En résumé, comme le dénonce depuis des décennies le Rassemblement National, la République est infiltrée et minée de l’intérieur.
D’où mes questions : souhaitez-vous vraiment faire de la lutte contre ces idéologies une priorité pour tous ? Souhaitez-vous faire sortir ces idéologies de l’ensemble des champs d’activité économique, social, culturel dans lesquels elles sont déjà présentes ? Souhaitez-vous empêcher tout financement direct ou indirect de ces idéologies ? Souhaitez-vous juguler leur prosélytisme dans la fonction publique et dans les entreprises ? Souhaitez-vous éloigner du territoire français les étrangers islamistes ? Souhaitez-vous faire du rattachement à l’idéologie islamiste une circonstance aggravante dans le code pénal et créer une peine d’indignité nationale pour ceux qui prônent des idéologies islamistes ?

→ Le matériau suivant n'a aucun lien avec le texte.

(** C4. Refreshing replaces the set by a newly generated one, of seven
    buckets whose readings are new objects, and keeps the selected day
    index; the active reading sequence becomes the bucket at that index of
    the new set. *)
Theorem refresh_replaces_set_and_keeps_day (host : Host) (renders : nat)
  (f : Fiber) (w : World) :
  (3 <= renders)%nat ->
  (selectedDayIndex (state f) < 7)%nat ->
  exists (f' : Fiber) (shown : Screen) (w' : World) (day : DayData),
    dispatch host renders PressRefresh f w = (Settled f' shown, w') /\
    allDaysData (state f') = fst (generateHistoricalData host w) /\
    array_id (allDaysData (state f')) = next_ident w /\
    length (items (allDaysData (state f'))) = 7%nat /\
    Forall (fun id => (next_ident w < id)%nat)
      (readingIds (allDaysData (state f'))) /\
    selectedDayIndex (state f') = selectedDayIndex (state f) /\
    nth_error (items (allDaysData (state f'))) (selectedDayIndex (state f'))
    = Some day /\
    plantData (state f') = data day.
Proof.
  intros N I.
  pose proof (dispatch_refresh host renders f w) as E.
  pose proof (generated_shape host w) as [L _].
  pose proof (generated_nonempty host w) as F.
  pose proof (generateHistoricalData_array_id host w) as A.
  pose proof (generated_new host w) as G.
  revert E L F A G.
  generalize (fst (generateHistoricalData host w)); intros newData E L F A G.
  destruct (nth_error (items newData) (selectedDayIndex (state f)))
    as [day|] eqn:D; [|clear E; apply nth_error_None in D; lia].
  pose proof (bucket_nonempty _ _ _ F D) as Hday.
  destruct (lastItem_nonempty _ Hday) as [cur Lc].
  destruct (resume_three renders
              (setPlantData (data day) (setAllDaysData newData (state f)))
              f cur day N Lc D Hday) as (f' & sc & S).
  rewrite S in E.
  destruct (resume_frame _ _ _ _ _ S) as (A1 & A2 & _).
  pose proof (resume_selected_bucket _ _ _ _ _ day S D (fun _ => eq_refl)
                (fun _ => eq_refl)) as P.
  cbn [allDaysData selectedDayIndex setPlantData setAllDaysData] in A1, A2.
  exists f', sc, (snd (dispatch host renders PressRefresh f w)), day.
  split; [apply outcome_pair, E|].
  rewrite A1, A2; auto 10.
Qed.

(** C5. Selecting a day of the set shows the last reading of that day's
    bucket: its temperature, humidity and soil moisture are the values on
    the screen, and the bucket is the active reading sequence. *)
Theorem select_day_shows_last_reading (host : Host) (renders : nat)
  (f : Fiber) (w : World) (i : nat) (day : DayData) :
  (3 <= renders)%nat ->
  coherent f ->
  nth_error (items (allDaysData (state f))) i = Some day ->
  exists (f' : Fiber) (shown : Screen) (w' : World) (last : PlantData),
    dispatch host renders (PressDay i) f w = (Settled f' shown, w') /\
    lastItem (data day) = Some last /\
    shownTemperature shown = temperature last /\
    shownHumidity shown = humidity last /\
    shownSoilMoisture shown = soilMoisture last /\
    shownDay shown = label day /\
    selectedDayIndex (state f') = i /\
    plantData (state f') = data day /\
    allDaysData (state f') = allDaysData (state f).
Proof.
  intros N (Q & (day0 & D0 & P0) & F) D.
  pose proof (dispatch_day host renders i f w) as E.
  set (s := setDayPickerVisible false (setSelectedDayIndex i (state f)))
    in E.
  pose proof (bucket_nonempty _ _ _ F D) as Hday.
  pose proof (bucket_nonempty _ _ _ F D0) as Hday0.
  destruct (lastItem_nonempty _ Hday0) as [cur Lc]; rewrite <- P0 in Lc.
  destruct (resume_three renders s f cur day N Lc D Hday)
    as (f' & sc & S).
  rewrite S in E.
  destruct (resume_frame _ _ _ _ _ S) as (A1 & A2 & _).
  destruct (resume_screen _ _ _ _ _ S) as (r & R & <-).
  assert (P : plantData (state f') = data day).
  { apply (resume_selected_bucket _ _ _ _ _ day S D).
    - destruct Q as (r0 & _ & Q & _); rewrite Q.
      cbn [s selectedDayIndex allDaysData setDayPickerVisible
           setSelectedDayIndex plantData].
      intros [= <-]; rewrite D0 in D; now injection D as ->.
    - intros Same; pose proof (f_equal selectedDayIndex Same) as Ei.
      cbn [s selectedDayIndex setDayPickerVisible setSelectedDayIndex]
        in Ei |- *.
      rewrite Ei, D in D0; now injection D0 as ->. }
  apply render_Some in R.
  destruct R as (_ & L & (day' & D' & Ld) & T & H & M & _).
  rewrite A1, A2 in D'.
  cbn [s selectedDayIndex allDaysData setDayPickerVisible
       setSelectedDayIndex] in D', A1, A2.
  rewrite D in D'; injection D' as <-.
  rewrite P in L.
  exists f', (screen r), (snd (dispatch host renders (PressDay i) f w)),
    (currentData r).
  split; [apply outcome_pair, E|]; auto 10.
Qed.

(** C10. Selecting a metric changes the selected metric and nothing else:
    the set, the selected day index, the active reading sequence and the
    status are as before (and so are the dependencies of the effects); the
    chart plots the selected field of the same readings. *)
Theorem select_metric_changes_only_metric (host : Host) (renders : nat)
  (f : Fiber) (w : World) (m : MetricType) :
  (1 <= renders)%nat ->
  quiescent f ->
  exists (f' : Fiber) (shown : Screen) (w' : World),
    dispatch host renders (PressMetric m) f w = (Settled f' shown, w') /\
    selectedMetric (state f') = m /\
    allDaysData (state f') = allDaysData (state f) /\
    selectedDayIndex (state f') = selectedDayIndex (state f) /\
    plantData (state f') = plantData (state f) /\
    plantStatus (state f') = plantStatus (state f) /\
    dayPickerVisible (state f') = dayPickerVisible (state f) /\
    deps f' = deps f /\
    chartValues shown = map (metricOf m) (plantData (state f)).
Proof.
  intros N (r & R & Q1 & Q2).
  pose proof (dispatch_metric host renders m f w) as E.
  apply render_Some in R; destruct R as (_ & L & (day & D & _) & _).
  destruct (pass_eq (setSelectedMetric m (state f)) (deps f)
              (currentData r) day L D) as (r' & R' & C & P).
  unfold resume in E.
  destruct (sameHooks (state f) (setSelectedMetric m (state f))) eqn:Same.
  { clear P; rewrite R' in E; apply sameHooks_eq in Same.
    pose proof (f_equal selectedMetric Same) as Em.
    cbn [selectedMetric setSelectedMetric] in Em.
    apply render_Some in R'.
    destruct R' as (_ & _ & _ & _ & _ & _ & _ & V & _).
    exists f, (screen r'), (snd (dispatch host renders (PressMetric m) f w)).
    split; [apply outcome_pair, E|].
    repeat split; [exact Em | exact V]. }
  destruct renders as [|n]; [lia|]; cbn [settle] in E.
  cbv zeta in P; rewrite P in E; clear P.
  cbn [selectedDayIndex allDaysData setSelectedMetric] in E.
  rewrite Q1, Q2 in E; cbn [depsChanged] in E.
  rewrite sameDayDeps_refl, Nat.eqb_refl in E; cbn [negb orb] in E.
  rewrite sameHooks_refl in E.
  apply render_Some in R'.
  destruct R' as (_ & _ & _ & _ & _ & _ & _ & V & _).
  exists {| state := setSelectedMetric m (state f);
            deps := {| dayDeps := Some (selectedDayIndex (state f),
                                        array_id (allDaysData (state f)));
                       statusDeps := Some (object_id (currentData r)) |} |},
    (screen r'), (snd (dispatch host (S n) (PressMetric m) f w)).
  split; [apply outcome_pair, E|].
  cbn [state deps selectedMetric allDaysData selectedDayIndex plantData
       plantStatus dayPickerVisible setSelectedMetric] in *.
  repeat split; [|exact V].
  destruct (deps f) as [d1 d2]; cbn in Q1, Q2; now subst.
Qed.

Allez-vous enfin faire preuve de responsabilité et inscrire à l’ordre du jour de l’Assemblée la proposition de loi déposée par Marine Le Pen…
M. Jean-François Coulomme
Où est-elle ?
Mme Alexandra Masson
…il y a plus de quatre ans et visant à combattre les idéologies islamistes ? (Applaudissements sur les bancs des groupes RN et UDR.)
M. Jean-François Coulomme
Marine Le Pen, en prison !
Mme la présidente
La parole est à M. le ministre d’État.
M. Bruno Retailleau, ministre d’État
Ce rapport – que j’ai trouvé sur mon bureau en arrivant à Beauvau – a été commandé par les trois ministères de l’intérieur, des affaires étrangères et des armées.
Mme Sandra Regol
Où se trouve la version intégrale du rapport ?
M. Bruno Retailleau, ministre d’État
Il souligne très clairement l’existence d’une menace pesant à la fois sur notre tissu associatif, sur les institutions républicaines et sur la cohésion nationale. Face à cette menace, il faut naturellement réagir et nous le ferons en agissant dans trois directions.
En premier lieu, il est important que l’État se réorganise parce que nous ne parviendrons pas à lutter contre l’entrisme islamiste si nous n’avons pas les bons outils, notamment en matière de renseignement. Ainsi, – un peu à l’image de ce que nous avons fait en matière de terrorisme et assez précisément dans la lignée de ce que nous avons fait pour lutter contre le narcotrafic – nous allons réorganiser l’État en créant une sorte d’état-major autour du renseignement territorial et une espèce de parquet pour la police administrative.
M. Antoine Léaument
C’est la police de la pensée !
M. Bruno Retailleau, ministre d’État
Il s’agit de développer les entraves à l’encontre des entrismes dans notre tissu associatif.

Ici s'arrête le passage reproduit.